### What to work on:
Once you find the line containing "indexing_scheduled s = false" in the data below, copy it and each following line exactly, up to and including the line containing "destruct (take_files_ok _", and nothing else.

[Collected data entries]
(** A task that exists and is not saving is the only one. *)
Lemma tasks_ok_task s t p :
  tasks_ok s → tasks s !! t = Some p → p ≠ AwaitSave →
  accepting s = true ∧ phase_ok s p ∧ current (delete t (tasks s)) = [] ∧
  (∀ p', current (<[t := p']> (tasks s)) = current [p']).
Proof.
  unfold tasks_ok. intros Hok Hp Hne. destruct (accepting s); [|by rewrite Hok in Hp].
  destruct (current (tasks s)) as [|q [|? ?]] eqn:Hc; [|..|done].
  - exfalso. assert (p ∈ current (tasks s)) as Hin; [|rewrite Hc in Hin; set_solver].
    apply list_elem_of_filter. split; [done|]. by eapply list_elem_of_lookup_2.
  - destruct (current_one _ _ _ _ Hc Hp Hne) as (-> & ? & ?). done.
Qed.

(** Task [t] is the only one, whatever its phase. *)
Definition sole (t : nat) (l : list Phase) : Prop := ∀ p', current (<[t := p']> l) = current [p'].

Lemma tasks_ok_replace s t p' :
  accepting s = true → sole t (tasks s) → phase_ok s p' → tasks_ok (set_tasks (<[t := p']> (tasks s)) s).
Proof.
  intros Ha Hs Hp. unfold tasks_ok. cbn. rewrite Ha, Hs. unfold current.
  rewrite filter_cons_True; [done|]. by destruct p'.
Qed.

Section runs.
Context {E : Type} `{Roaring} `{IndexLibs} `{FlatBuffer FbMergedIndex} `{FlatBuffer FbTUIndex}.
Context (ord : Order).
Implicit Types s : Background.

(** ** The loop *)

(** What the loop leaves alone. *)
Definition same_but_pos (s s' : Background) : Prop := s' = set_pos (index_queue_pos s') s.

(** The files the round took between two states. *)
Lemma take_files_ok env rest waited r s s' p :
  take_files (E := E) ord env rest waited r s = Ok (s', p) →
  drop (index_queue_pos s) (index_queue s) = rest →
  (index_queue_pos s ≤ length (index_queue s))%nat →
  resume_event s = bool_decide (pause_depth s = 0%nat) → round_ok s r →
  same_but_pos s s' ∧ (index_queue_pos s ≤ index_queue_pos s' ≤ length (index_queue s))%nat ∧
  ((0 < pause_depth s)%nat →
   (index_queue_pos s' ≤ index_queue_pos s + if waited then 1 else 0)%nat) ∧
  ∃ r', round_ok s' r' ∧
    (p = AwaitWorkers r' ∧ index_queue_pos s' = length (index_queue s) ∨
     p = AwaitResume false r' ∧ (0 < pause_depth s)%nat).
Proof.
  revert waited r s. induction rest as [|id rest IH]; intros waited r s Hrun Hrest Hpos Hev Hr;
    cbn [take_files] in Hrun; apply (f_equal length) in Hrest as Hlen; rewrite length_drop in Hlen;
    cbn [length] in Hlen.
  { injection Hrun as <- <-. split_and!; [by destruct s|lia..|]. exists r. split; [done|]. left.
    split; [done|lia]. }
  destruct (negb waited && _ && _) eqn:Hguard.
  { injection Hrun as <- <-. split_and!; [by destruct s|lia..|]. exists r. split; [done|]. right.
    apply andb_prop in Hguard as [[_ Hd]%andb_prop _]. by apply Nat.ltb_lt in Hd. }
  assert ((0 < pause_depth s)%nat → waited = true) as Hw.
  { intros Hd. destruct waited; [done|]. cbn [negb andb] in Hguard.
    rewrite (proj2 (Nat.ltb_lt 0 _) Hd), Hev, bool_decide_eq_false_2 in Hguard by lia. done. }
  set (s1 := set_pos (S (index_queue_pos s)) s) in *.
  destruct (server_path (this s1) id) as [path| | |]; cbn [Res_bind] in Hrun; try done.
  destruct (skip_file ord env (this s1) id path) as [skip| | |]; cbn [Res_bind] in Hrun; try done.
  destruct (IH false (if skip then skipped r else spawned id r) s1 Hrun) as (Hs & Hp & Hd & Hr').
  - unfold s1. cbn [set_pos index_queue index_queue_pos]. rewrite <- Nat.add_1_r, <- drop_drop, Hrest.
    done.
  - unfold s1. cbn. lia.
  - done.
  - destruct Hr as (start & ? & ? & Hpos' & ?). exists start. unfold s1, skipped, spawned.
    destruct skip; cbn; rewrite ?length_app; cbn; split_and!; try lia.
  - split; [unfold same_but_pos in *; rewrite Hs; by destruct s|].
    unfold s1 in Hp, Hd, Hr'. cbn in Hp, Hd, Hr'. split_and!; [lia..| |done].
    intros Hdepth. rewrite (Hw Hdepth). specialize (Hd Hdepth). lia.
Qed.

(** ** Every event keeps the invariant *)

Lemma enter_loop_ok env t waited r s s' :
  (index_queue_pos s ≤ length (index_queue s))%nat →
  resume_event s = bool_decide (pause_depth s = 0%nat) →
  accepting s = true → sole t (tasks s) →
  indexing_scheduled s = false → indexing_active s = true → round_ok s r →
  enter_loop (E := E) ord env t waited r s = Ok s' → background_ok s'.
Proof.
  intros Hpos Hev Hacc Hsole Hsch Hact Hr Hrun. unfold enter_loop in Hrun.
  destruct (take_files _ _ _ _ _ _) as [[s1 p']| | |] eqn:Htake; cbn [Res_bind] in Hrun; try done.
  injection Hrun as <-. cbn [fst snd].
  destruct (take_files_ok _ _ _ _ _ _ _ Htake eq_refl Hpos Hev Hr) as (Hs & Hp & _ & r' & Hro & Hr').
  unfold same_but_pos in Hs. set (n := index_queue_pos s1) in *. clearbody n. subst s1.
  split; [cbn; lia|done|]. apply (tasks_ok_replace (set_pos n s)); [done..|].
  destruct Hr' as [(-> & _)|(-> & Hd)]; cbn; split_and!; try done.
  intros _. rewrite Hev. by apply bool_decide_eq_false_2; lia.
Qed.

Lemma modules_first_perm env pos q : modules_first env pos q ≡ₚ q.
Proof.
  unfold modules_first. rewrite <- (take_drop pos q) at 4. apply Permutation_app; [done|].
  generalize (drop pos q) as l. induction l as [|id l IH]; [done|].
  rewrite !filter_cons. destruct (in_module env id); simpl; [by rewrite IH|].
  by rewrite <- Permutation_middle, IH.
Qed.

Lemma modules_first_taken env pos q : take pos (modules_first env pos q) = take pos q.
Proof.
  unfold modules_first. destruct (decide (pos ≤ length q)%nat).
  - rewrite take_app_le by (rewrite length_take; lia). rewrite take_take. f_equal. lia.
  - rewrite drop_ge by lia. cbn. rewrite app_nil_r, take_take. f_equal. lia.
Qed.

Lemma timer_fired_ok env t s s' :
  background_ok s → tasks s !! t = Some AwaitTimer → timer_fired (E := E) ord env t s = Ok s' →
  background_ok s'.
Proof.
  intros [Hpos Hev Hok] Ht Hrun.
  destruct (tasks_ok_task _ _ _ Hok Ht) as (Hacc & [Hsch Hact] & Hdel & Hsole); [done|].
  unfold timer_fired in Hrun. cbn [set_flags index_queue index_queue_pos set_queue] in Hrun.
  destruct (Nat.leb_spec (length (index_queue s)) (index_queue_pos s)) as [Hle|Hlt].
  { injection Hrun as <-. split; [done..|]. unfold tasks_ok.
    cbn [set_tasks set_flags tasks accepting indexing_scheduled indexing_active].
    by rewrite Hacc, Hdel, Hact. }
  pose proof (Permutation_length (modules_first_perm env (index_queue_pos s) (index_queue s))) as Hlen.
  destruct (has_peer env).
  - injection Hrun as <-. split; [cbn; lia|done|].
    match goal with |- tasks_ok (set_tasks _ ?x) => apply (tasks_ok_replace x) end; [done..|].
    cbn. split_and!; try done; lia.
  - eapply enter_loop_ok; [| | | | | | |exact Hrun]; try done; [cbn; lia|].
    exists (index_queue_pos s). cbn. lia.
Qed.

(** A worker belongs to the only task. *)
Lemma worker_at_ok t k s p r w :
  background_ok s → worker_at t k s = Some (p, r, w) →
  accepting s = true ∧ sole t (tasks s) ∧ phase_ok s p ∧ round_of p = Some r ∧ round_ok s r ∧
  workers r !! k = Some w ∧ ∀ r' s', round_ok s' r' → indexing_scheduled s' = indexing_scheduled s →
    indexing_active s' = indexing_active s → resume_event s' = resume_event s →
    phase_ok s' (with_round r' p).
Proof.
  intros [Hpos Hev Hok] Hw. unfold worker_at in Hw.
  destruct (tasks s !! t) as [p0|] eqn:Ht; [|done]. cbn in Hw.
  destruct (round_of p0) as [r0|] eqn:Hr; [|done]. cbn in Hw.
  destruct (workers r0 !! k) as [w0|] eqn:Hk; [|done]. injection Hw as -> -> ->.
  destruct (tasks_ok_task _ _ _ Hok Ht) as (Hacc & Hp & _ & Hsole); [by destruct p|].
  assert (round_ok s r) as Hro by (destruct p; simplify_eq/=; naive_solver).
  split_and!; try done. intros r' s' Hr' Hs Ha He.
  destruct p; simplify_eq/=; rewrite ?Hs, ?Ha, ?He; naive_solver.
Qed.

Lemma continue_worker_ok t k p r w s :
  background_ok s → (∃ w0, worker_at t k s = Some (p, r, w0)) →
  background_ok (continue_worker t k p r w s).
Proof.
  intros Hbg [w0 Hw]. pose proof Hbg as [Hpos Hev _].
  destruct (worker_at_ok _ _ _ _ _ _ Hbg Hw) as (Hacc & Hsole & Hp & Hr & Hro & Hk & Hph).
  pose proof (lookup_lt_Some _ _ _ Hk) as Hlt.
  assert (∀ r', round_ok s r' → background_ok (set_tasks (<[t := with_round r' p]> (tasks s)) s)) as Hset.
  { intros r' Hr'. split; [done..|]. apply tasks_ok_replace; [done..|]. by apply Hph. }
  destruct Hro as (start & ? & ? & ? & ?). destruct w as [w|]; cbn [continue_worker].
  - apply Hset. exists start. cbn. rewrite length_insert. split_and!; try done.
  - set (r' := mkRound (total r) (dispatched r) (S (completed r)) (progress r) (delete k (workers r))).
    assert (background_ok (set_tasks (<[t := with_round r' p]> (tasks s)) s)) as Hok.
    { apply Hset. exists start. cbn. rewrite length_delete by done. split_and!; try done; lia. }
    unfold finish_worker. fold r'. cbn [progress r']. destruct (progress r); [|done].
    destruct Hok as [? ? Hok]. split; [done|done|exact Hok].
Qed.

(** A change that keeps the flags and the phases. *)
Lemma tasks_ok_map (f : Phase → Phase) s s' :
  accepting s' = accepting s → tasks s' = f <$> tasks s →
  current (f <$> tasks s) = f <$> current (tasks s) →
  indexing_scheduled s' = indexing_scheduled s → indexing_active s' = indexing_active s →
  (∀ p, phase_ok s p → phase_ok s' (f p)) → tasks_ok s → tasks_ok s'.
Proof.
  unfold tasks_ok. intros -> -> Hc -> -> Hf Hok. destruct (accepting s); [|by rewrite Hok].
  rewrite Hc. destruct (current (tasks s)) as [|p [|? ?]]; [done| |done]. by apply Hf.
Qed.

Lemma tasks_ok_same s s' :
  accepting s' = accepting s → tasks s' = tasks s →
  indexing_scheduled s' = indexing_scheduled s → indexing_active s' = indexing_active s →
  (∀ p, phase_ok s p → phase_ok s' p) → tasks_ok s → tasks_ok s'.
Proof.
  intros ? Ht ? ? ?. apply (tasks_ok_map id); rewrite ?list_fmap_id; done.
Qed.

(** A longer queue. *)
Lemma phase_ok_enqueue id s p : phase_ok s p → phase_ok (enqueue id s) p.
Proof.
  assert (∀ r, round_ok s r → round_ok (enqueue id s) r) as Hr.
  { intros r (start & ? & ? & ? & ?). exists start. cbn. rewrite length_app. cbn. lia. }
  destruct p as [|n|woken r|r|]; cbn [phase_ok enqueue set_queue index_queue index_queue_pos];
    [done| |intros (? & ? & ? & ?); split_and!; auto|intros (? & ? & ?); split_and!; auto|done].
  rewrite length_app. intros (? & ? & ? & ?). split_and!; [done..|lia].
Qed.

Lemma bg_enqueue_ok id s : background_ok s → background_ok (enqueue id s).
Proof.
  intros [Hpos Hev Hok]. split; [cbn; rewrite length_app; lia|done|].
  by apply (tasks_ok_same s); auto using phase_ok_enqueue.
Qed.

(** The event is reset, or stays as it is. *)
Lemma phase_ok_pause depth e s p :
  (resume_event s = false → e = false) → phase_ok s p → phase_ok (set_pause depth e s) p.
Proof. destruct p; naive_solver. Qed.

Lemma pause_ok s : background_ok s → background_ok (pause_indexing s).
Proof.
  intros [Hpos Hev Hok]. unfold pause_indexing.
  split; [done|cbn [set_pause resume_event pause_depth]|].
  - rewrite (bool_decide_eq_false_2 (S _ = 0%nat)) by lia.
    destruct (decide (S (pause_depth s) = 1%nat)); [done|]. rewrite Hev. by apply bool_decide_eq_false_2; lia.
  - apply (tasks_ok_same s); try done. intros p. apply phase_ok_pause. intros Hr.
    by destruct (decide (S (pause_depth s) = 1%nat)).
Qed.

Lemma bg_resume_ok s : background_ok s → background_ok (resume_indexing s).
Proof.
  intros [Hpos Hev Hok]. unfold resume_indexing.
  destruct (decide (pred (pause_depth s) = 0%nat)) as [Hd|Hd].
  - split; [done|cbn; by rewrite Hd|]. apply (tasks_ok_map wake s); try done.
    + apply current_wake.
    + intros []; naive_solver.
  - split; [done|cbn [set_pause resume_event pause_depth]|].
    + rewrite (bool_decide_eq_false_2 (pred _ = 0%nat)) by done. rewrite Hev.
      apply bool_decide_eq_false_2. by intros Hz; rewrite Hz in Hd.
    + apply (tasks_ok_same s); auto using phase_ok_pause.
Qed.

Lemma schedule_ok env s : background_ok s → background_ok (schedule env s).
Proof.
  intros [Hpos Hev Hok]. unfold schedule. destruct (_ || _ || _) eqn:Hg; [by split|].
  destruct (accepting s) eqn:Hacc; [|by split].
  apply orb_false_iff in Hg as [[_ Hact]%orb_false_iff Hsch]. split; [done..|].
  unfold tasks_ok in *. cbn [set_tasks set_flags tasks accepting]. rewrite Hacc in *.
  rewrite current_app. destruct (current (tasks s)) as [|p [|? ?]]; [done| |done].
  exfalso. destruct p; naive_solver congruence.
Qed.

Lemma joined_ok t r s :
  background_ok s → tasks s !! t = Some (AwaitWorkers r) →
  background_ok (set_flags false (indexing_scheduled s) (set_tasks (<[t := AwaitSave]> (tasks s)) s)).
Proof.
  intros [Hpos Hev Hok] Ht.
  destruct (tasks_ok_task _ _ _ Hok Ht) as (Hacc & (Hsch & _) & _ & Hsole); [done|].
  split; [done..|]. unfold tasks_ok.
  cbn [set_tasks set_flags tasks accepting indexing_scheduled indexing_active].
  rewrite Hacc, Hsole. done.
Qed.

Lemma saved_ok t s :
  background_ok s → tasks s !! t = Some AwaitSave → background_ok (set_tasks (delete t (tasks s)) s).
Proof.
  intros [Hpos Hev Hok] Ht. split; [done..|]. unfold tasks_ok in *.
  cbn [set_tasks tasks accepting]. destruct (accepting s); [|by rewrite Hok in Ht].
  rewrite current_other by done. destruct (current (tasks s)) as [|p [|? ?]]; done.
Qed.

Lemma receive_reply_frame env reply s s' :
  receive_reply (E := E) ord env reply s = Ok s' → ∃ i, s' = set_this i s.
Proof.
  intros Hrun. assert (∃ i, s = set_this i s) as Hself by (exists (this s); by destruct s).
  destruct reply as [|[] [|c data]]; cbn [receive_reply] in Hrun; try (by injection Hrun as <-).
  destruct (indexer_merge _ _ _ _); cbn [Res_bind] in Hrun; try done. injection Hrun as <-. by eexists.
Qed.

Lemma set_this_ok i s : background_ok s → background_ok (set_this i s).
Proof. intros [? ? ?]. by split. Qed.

### Answer for this exercise:
  indexing_scheduled s = false → indexing_active s = true → round_ok s r →
  enter_loop (E := E) ord env t waited r s = Ok s' → background_ok s'.
Proof.
  intros Hpos Hev Hacc Hsole Hsch Hact Hr Hrun. unfold enter_loop in Hrun.
  destruct (take_files _ _ _ _ _ _) as [[s1 p']| | |] eqn:Htake; cbn [Res_bind] in Hrun; try done.
  injection Hrun as <-. cbn [fst snd].
  destruct (take_files_ok _ _ _ _ _ _ _ Htake eq_refl Hpos Hev Hr) as (Hs & Hp & _ & r' & Hro & Hr').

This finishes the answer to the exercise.